- ONS acionou pela primeira vez o Plano Emergencial de Gestão de Excedentes de Energia na Rede de Distribuição para reduzir desequilíbrio entre oferta e demanda e evitar instabilidade na rede.
- A ação ocorreu entre as 10h e as 14h de domingo, com o objetivo de reduzir o excedente em 1.000 MW.
- O contexto envolveu alta geração distribuída, como painéis solares, e menor demanda industrial/comercial devido ao feriado prolongado.
- Distribuidoras reduziram a geração em suas áreas de concessão, enquanto o ONS coordenou medidas complementares para diminuir a quantidade de energia no sistema.
- A Abradee informou que as distribuidoras cortaram usinas conectadas às redes de distribuição conforme parâmetros do ONS e fará avaliação técnica dos impactos.
O Operador Nacional do Sistema Elétrico, ONS, acionou pela primeira vez neste domingo o Plano de Gestão de Excedente de Energia para reduzir o desequilíbrio entre oferta e demanda e evitar instabilidade na rede. A ação ocorreu entre 10h e 14h, com o objetivo de reduzir 1.000 MW.
A medida foi tomada em um contexto de alta atividade de geração distribuída, especialmente de energia solar, e de baixa demanda da indústria e do varejo por conta de feriado prolongado. Distribuidoras reduziram geração sob suas concessões e o ONS coordenou medidas adicionais no SIN.
O anúncio oficial reforça que o ONS manteve contato direto com os agentes do setor, atualizando informações e coordenando as ações para gerenciar os recursos disponíveis conforme a demanda da sociedade. A Abradee confirmou os cortes nas usinas conectadas às redes de distribuição.
Plano de Excedente de energia
O Plano Emergencial de Gestão de Excedentes de Energia na Rede de Distribuição foi criado no ano passado após a identificação de risco de colapso provocada pelo excesso de geração renovável, principalmente em períodos de baixa demanda como feriados e fins de semana.
A iniciativa estabelece protocolos para controlar parte da oferta e manter a segurança operacional do sistema. O foco recai sobre usinas Tipo III, como pequenas centrais hidrelétricas e usinas de biomassa, que influenciam o equilíbrio, mesmo sem estarem na rede controlada pelo ONS.
Alerta de desequilíbrio
Em 2025, dois episódios destacaram o risco de desequilíbrio entre oferta e demanda, ocorridos em domingos, quando o consumo costuma ser menor.
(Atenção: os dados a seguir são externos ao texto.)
(* ===== verification/Promises.v ===== *)
(** * The promises of the recorder

    Every [await] of [src/recorder/app.js] leaves a promise pending, and
    the continuation that runs when it settles may await another:
    [getUserMedia], then [addModule]; the four promises of the file
    picker; [ctx.close()]; the registration of the service worker.  This
    file shows that the chains end.

    Each pending promise has a weight, an upper bound on the
    continuations that can follow from it, and [owed] is the sum of the
    weights of what is pending.  A program [spends] [k] when it adds at
    most [k] to what is owed, whether it returns or throws.  The bounds of
    the functions of [Recorder] are proved statement by statement with the
    tactic [spend]; the continuation of a promise spends less than the
    weight of the promise, so every settlement takes at least one from
    what is owed.

    The recorder page is a [Machine]; the bound on its runs of settlements
    is [Machine.fires_measure]. *)

From Stdlib Require Import String ZArith QArith List Bool Lia.
From stdpp Require Import base tactics list.
From S2P Require Import Prelude Hoare Machine JsNum JsString TypedArray Pcm Collector Wav.
From S2P Require Import Timer Meter Scope Label Host Recorder EventLoop Safety.

#[local] Open Scope string_scope.
#[local] Open Scope list_scope.

(** ** The page as a machine *)

#[export] Instance recorder_machine : Machine world event := {|
  ready := enabled;
  react ev := run (handle ev);
|}.

(** ** What is owed *)

(** An upper bound on the number of continuations that follow from a
    pending promise, its own included. *)
Definition promise_weight (t : task) : nat :=
  match t with
  | GetUserMedia _ => 4
  | AddModule _ _ => 2
  | CloseContext _ _ => 1
  | SaveFilePicker _ _ => 4
  | CreateWritable _ _ => 3
  | WriteBlob _ _ => 2
  | CloseWritable _ _ => 1
  | RegisterWorker => 1
  end.

Definition owed (w : world) : nat := sum_list_with promise_weight (pending w).

(** The program adds at most [k] to what is owed. *)
Definition spends {A} (k : nat) (m : prog world A) : Prop :=
  forall w, owed (final (m w)) <= owed w + k.

Definition is_settle (ev : event) : bool :=
  match ev with Settle _ _ => true | _ => false end.

(** The settlements that empty the list of pending promises, each with
    the answer [a]: the first pending promise is settled until none is
    left. *)
Fixpoint drain (a : answer) (fuel : nat) (w : world) : list event :=
  match pending w, fuel with
  | _ :: _, S fuel => Settle 0 a :: drain a fuel (react (Settle 0 a) w)
  | _, _ => []
  end.

(** ** Runs *)

Lemma steps_fires (evs : list event) (w : world) : steps evs w = fires evs w.
Proof. revert w. induction evs as [|ev evs IH]; intros w; [reflexivity|]. cbn. unfold step, fire. cbn. destruct (enabled ev w); [apply IH | reflexivity]. Qed.

(** ** Rules *)

Section Rules.
Context {A : Type}.

Lemma spends_le k k' (m : prog world A) : spends k m -> k <= k' -> spends k' m.
Proof. intros H Hk w. specialize (H w). lia. Qed.

Lemma spends_frames k (m : prog world A) : frames pending m -> spends k m.
Proof. intros H w. unfold owed. rewrite H. lia. Qed.

Lemma spends_bind {B} k1 k (m : prog world A) (c : A -> prog world B) :
  spends k1 m -> (forall a, spends (k - k1) (c a)) -> k1 <= k -> spends k (bind m c).
Proof.
  intros Hm Hc Hk w. unfold bind. specialize (Hm w). destruct (m w) as [a w1|e w1].
  - specialize (Hc a w1). cbn [final] in Hm. lia.
  - cbn [final] in *. lia.
Qed.

Lemma spends_bind_frame {B} k (m : prog world A) (c : A -> prog world B) :
  frames pending m -> (forall a, spends k (c a)) -> spends k (bind m c).
Proof.
  intros Hm Hc. apply (spends_bind 0); [apply spends_frames, Hm | | lia].
  rewrite Nat.sub_0_r. exact Hc.
Qed.

Lemma spends_try_catch k2 k (m : prog world A) (h : exn -> prog world A) :
  (forall e, spends k2 (h e)) -> spends (k - k2) m -> k2 <= k -> spends k (try_catch m h).
Proof.
  intros Hh Hm Hk w. unfold try_catch. specialize (Hm w). destruct (m w) as [a w1|e w1].
  - cbn [final] in *. lia.
  - specialize (Hh e w1). cbn [final] in Hm. lia.
Qed.

End Rules.

Lemma spends_await k (t : task) : promise_weight t <= k -> spends k (await t).
Proof.
  intros H w. unfold await, modify, owed. cbn [final pending set_pending].
  rewrite sum_list_with_app. cbn [sum_list_with]. lia.
Qed.

Lemma spends_attempt k (m : prog world unit) : spends k m -> spends k (attempt m).
Proof.
  intros H. unfold attempt. apply (spends_try_catch 0); [|rewrite Nat.sub_0_r; exact H|lia].
  intros e w. cbn. lia.
Qed.

Lemma spends_when k (c : bool) (m : prog world unit) : spends k m -> spends k (when c m).
Proof. intros H. destruct c; [exact H|]. intros w. cbn. lia. Qed.

Lemma spends_opt_do {A} k (o : option A) (f : A -> prog world unit) :
  (forall a, spends k (f a)) -> spends k (opt_do o f).
Proof. intros H. destruct o; [apply H|]. intros w. cbn. lia. Qed.

Lemma await_spends (t : task) : spends (promise_weight t) (await t).
Proof. apply spends_await. reflexivity. Qed.

Lemma close_spends c awaited : spends 1 (close c awaited).
Proof. apply spends_await. reflexivity. Qed.

Create HintDb spends discriminated.

#[export] Hint Resolve spends_attempt spends_when spends_opt_do await_spends close_spends
  : spends.

(** A statement that does not touch the pending promises. *)
Ltac frame_pending := apply preserves_frames; intros ?; solve [preserve_with untouched].

(** A statement whose bound is known. *)
Ltac spend_known :=
  first [ solve [eauto with spends]
        | eapply spends_le; [solve [eauto with spends] | cbn; lia] ].

(** One step through the statement at the head of the goal. *)
Ltac spend_step :=
  lazymatch goal with
  | |- spends _ (bind _ _) =>
      first [ apply spends_bind_frame; [frame_pending | intros ?]
            | eapply spends_bind; [solve [eauto with spends] | intros ?; cbn [Nat.sub] | cbn; lia] ]
  | |- spends _ (try_catch _ _) =>
      first [ apply (spends_try_catch 0);
                [intros ?; apply spends_frames; frame_pending | cbn [Nat.sub] | lia]
            | eapply spends_try_catch;
                [intros ?; solve [eauto with spends] | cbn [Nat.sub] | cbn; lia] ]
  | |- spends _ (if ?c then _ else _) => destruct c
  | |- spends _ (match ?o with _ => _ end) => destruct o
  | |- spends _ ?m => let h := head_of m in progress unfold h
  end.

Ltac spend :=
  repeat first [ solve [apply spends_frames; frame_pending] | solve [spend_known] | spend_step ].

(** ** The functions *)

Lemma cleanup_spends : spends 1 cleanup.
Proof. spend. Qed.

#[export] Hint Resolve cleanup_spends : spends.

Lemma start_catch_spends e : spends 1 (start_catch e).
Proof. spend. Qed.

#[export] Hint Resolve start_catch_spends : spends.

Lemma ensureWorklet_spends c : spends 2 (ensureWorklet c).
Proof. spend. Qed.

#[export] Hint Resolve ensureWorklet_spends : spends.

Lemma start_granted_spends s : spends 3 (start_granted s).
Proof. spend. Qed.

Lemma start_loaded_spends url : spends 1 (start_loaded url).
Proof. spend. Qed.

Lemma saveBlob_resume_spends t : spends (promise_weight t - 1) (saveBlob_resume t).
Proof. destruct t; spend. Qed.

#[export] Hint Resolve start_granted_spends start_loaded_spends saveBlob_resume_spends : spends.

(** The continuation of a promise spends less than the weight of the
    promise. *)
Lemma settle_spends t a : spends (promise_weight t - 1) (settle t a).
Proof. destruct t, a; cbn [settle promise_weight Nat.sub]; spend. Qed.

(** ** Settlements *)

Lemma promise_weight_pos t : 1 <= promise_weight t.
Proof. destruct t; cbn; lia. Qed.

(** Every settlement takes one from what is owed, at least. *)
Lemma settle_decreases i a w :
  i < length (pending w) -> owed (react (Settle i a) w) < owed w.
Proof.
  intros Hi. destruct (lookup_lt_is_Some_2 _ _ Hi) as [t Ht].
  cbn [react recorder_machine handle]. unfold run, bind, take_task, gets, modify, ret.
  cbn [bind]. rewrite Ht. cbn [opt_do]. set (w1 := set_pending _ w).
  assert (owed w1 + promise_weight t = owed w) as Hw by (apply sum_list_with_delete, Ht).
  pose proof (settle_spends t a w1). pose proof (promise_weight_pos t). lia.
Qed.

(** While a promise is pending there is a settlement to make, and it
    leaves less owed. *)
Lemma drain_step a w t ts :
  pending w = t :: ts ->
  fire (Settle 0 a) w = Some (react (Settle 0 a) w) /\
  owed (react (Settle 0 a) w) < owed w.
Proof.
  intros Hp. assert (0 < length (pending w)) as Hl by (rewrite Hp; cbn; lia). split.
  - apply fire_Some. split; [|reflexivity]. cbn. apply bool_decide_eq_true. exact Hl.
  - apply settle_decreases, Hl.
Qed.

Lemma drain_empties a fuel w :
  owed w <= fuel ->
  exists w', fires (drain a fuel w) w = Some w' /\ pending w' = [] /\
             length (drain a fuel w) <= owed w.
Proof.
  revert w. induction fuel as [|fuel IH]; intros w Hw.
  - destruct (pending w) as [|t ts] eqn:Hp.
    + exists w. cbn [drain]. rewrite Hp. cbn. auto with lia.
    + unfold owed in Hw. rewrite Hp in Hw. cbn in Hw. pose proof (promise_weight_pos t). lia.
  - cbn [drain]. destruct (pending w) as [|t ts] eqn:Hp.
    + exists w. cbn. auto with lia.
    + destruct (drain_step a w t ts Hp) as [Hf Hlt].
      destruct (IH (react (Settle 0 a) w)) as (w' & Hr & He & Hn); [lia|].
      exists w'. cbn [fires length]. rewrite Hf. auto with lia.
Qed.

(** C19: the chains of promises end.  In a run of the recorder page that
    consists of settlements only, each settlement takes at least one from
    what is owed for the pending promises (four for a stream request or a
    file picker, down to one for the last promise of a chain), so the run
    is no longer than what is owed where it starts: no continuation can
    keep the page awaiting for ever. *)
Theorem settlements_bounded (evs : list event) (w w' : world) :
  forallb is_settle evs = true -> steps evs w = Some w' ->
  length evs + owed w' <= owed w.
Proof.
  rewrite steps_fires. apply fires_measure. intros [] w0 He Hr; try discriminate.
  apply settle_decreases. cbn in Hr. apply bool_decide_eq_true in Hr. exact Hr.
Qed.

(** C20: every promise the page awaits can be settled, and then nothing
    is pending: from any state, settling the first pending promise again
    and again, each with the answer [a], is a run the page accepts; it
    ends with no promise pending after at most as many settlements as are
    owed. *)
Theorem promises_drain (a : answer) (w : world) :
  exists w', steps (drain a (owed w) w) w = Some w' /\ pending w' = [] /\
             length (drain a (owed w) w) <= owed w.
Proof. rewrite steps_fires. apply drain_empties. reflexivity. Qed.

Lemma settlements_bounded_witness :
  length [Settle 0 Resolved; Settle 0 (Rejected TypeError)]
  + owed (demo_after false [ClickStart; Settle 0 Resolved; Settle 0 (Rejected TypeError)])
  <= owed (demo_after false [ClickStart]).
Proof. apply settlements_bounded; vm_compute; reflexivity. Defined.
Em 10 de agosto, a geração solar respondeu por 37,6% da demanda nacional, o que levou o ONS a reduzir a produção de hidrelétricas e termelétricas e a realizar cortes em grandes parques.
Pelas regras da Aneel, 12 distribuidoras estão autorizadas a executar os cortes previstos, correspondendo a cerca de 80% da capacidade instalada das usinas Tipo III. A segunda etapa deve ampliar a participação de outras distribuidoras no programa, conforme cronograma regulatório.